■ Stored data entries ■
☆ ☆ ☆ ☆ ☆ ☆ ☆

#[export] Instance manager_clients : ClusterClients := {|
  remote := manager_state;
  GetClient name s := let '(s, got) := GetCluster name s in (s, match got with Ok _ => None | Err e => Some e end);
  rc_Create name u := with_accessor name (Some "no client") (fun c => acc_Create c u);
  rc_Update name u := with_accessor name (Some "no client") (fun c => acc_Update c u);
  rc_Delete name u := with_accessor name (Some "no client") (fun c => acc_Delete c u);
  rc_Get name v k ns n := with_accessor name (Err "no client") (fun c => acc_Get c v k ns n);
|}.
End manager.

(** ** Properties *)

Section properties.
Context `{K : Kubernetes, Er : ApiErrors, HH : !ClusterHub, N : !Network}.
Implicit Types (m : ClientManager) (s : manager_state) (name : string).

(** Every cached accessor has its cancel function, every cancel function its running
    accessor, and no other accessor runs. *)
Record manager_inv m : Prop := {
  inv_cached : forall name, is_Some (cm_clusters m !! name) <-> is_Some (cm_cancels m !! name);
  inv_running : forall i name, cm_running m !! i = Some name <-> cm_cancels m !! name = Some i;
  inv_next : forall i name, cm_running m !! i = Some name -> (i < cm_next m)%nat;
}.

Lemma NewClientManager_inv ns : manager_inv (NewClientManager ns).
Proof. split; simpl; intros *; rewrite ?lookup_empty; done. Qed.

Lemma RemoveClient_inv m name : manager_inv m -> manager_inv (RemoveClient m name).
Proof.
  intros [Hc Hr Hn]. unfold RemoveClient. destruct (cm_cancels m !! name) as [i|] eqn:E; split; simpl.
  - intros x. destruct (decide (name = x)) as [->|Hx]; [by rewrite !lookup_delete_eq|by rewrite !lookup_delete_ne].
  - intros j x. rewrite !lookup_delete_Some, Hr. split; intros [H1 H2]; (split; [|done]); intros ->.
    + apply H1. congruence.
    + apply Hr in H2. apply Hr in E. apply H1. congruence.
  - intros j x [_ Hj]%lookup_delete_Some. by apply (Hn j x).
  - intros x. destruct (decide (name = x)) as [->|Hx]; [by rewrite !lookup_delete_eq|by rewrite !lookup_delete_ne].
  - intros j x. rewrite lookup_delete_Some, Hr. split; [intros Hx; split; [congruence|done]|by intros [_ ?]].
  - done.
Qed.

☆ ☆ ☆ ☆ ☆ ☆ ☆

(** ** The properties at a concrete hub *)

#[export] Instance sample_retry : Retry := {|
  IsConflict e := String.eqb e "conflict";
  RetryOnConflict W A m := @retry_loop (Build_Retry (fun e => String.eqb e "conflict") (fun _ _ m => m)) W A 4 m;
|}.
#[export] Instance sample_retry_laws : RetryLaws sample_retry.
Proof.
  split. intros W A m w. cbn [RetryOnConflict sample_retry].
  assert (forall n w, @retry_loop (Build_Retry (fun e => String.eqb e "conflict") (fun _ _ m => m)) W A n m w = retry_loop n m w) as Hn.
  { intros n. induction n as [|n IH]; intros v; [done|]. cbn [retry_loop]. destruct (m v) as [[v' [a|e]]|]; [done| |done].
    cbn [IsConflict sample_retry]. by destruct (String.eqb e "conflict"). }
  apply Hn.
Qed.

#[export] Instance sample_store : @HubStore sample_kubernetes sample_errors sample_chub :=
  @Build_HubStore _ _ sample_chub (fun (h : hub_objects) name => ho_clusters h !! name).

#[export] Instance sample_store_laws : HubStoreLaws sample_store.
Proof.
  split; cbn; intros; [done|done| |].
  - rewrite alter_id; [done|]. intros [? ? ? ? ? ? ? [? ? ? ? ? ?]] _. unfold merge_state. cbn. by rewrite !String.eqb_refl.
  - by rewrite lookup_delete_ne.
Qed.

☆ ☆ ☆ ☆ ☆ ☆ ☆

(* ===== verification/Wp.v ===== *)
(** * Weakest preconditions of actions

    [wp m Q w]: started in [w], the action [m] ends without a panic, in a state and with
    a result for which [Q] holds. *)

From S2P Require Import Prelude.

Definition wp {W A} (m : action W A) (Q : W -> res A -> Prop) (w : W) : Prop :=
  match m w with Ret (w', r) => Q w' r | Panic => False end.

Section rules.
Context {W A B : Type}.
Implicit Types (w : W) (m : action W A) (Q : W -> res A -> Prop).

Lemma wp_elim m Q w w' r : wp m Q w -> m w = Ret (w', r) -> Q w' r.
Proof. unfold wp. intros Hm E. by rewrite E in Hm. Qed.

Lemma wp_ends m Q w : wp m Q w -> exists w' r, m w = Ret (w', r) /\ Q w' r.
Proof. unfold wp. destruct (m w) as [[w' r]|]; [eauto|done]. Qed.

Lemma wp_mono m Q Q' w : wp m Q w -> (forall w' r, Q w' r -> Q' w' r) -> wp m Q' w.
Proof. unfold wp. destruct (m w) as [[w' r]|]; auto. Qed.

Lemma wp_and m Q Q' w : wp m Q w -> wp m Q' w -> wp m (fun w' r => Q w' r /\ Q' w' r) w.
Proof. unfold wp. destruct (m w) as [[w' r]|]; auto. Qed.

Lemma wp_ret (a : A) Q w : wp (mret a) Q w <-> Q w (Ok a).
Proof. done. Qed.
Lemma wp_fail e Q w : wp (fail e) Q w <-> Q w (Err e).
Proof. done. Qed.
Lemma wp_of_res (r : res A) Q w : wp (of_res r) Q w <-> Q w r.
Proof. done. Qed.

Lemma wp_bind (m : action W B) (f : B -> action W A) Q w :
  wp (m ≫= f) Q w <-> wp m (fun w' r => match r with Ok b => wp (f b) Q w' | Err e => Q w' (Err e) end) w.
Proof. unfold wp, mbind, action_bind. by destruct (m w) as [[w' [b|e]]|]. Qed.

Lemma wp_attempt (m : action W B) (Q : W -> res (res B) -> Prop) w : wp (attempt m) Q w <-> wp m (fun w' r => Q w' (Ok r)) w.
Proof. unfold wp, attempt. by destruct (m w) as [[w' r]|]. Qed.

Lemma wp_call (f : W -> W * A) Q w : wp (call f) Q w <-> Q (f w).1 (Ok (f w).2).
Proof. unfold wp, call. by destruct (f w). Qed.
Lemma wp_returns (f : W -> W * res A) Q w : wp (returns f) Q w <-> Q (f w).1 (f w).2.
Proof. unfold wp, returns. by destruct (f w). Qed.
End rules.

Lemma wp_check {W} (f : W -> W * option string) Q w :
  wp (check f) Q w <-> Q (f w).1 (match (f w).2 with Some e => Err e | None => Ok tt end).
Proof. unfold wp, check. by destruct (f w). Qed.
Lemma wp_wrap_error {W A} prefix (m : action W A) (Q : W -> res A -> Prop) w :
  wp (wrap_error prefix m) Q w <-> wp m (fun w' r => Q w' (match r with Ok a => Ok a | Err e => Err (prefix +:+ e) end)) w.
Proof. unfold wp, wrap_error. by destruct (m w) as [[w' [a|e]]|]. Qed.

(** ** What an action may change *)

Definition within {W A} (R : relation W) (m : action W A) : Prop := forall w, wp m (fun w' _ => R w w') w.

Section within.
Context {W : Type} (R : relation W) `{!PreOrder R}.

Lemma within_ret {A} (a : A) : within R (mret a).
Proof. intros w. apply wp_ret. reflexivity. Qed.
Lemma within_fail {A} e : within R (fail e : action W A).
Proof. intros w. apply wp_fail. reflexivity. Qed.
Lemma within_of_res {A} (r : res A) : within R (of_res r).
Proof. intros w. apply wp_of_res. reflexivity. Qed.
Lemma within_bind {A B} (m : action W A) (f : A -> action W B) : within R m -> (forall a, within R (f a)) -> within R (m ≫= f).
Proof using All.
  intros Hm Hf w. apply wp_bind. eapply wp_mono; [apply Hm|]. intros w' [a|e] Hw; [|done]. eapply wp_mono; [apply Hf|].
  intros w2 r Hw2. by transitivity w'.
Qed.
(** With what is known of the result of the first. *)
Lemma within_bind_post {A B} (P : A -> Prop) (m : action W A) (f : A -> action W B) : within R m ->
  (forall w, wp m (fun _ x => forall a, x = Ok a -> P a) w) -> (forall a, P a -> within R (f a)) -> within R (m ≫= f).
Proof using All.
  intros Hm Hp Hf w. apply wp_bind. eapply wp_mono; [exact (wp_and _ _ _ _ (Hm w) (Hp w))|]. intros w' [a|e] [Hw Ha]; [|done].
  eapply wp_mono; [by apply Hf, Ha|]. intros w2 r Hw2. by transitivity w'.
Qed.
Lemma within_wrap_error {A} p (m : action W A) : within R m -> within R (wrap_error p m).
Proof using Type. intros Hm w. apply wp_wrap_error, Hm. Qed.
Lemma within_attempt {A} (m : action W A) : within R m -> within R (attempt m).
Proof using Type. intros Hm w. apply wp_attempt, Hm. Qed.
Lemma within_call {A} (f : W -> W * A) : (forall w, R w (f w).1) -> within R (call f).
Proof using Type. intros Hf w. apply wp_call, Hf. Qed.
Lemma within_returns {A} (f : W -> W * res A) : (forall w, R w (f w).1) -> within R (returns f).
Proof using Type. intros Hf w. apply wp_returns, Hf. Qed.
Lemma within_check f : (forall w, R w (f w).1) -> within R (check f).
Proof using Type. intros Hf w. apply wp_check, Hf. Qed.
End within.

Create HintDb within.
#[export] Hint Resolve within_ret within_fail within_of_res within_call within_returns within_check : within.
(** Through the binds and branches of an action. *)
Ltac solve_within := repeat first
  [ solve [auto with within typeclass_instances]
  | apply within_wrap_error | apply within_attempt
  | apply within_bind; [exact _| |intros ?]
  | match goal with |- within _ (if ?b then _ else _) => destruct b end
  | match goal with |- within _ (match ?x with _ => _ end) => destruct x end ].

☆ ☆ ☆ ☆ ☆ ☆ ☆

■ Task ■
Beginning at the line above that contains "Proof. unfold wp, check.", return each line exactly through the line that contains "action W A).", and no others.

■ Your solution ■
Proof. unfold wp, check. by destruct (f w). Qed.
Lemma wp_wrap_error {W A} prefix (m : action W A) (Q : W -> res A -> Prop) w :
  wp (wrap_error prefix m) Q w <-> wp m (fun w' r => Q w' (match r with Ok a => Ok a | Err e => Err (prefix +:+ e) end)) w.
Proof. unfold wp, wrap_error. by destruct (m w) as [[w' [a|e]]|]. Qed.

(** ** What an action may change *)

Definition within {W A} (R : relation W) (m : action W A) : Prop := forall w, wp m (fun w' _ => R w w') w.

Section within.
Context {W : Type} (R : relation W) `{!PreOrder R}.

Lemma within_ret {A} (a : A) : within R (mret a).
Proof. intros w. apply wp_ret. reflexivity. Qed.
Lemma within_fail {A} e : within R (fail e : action W A).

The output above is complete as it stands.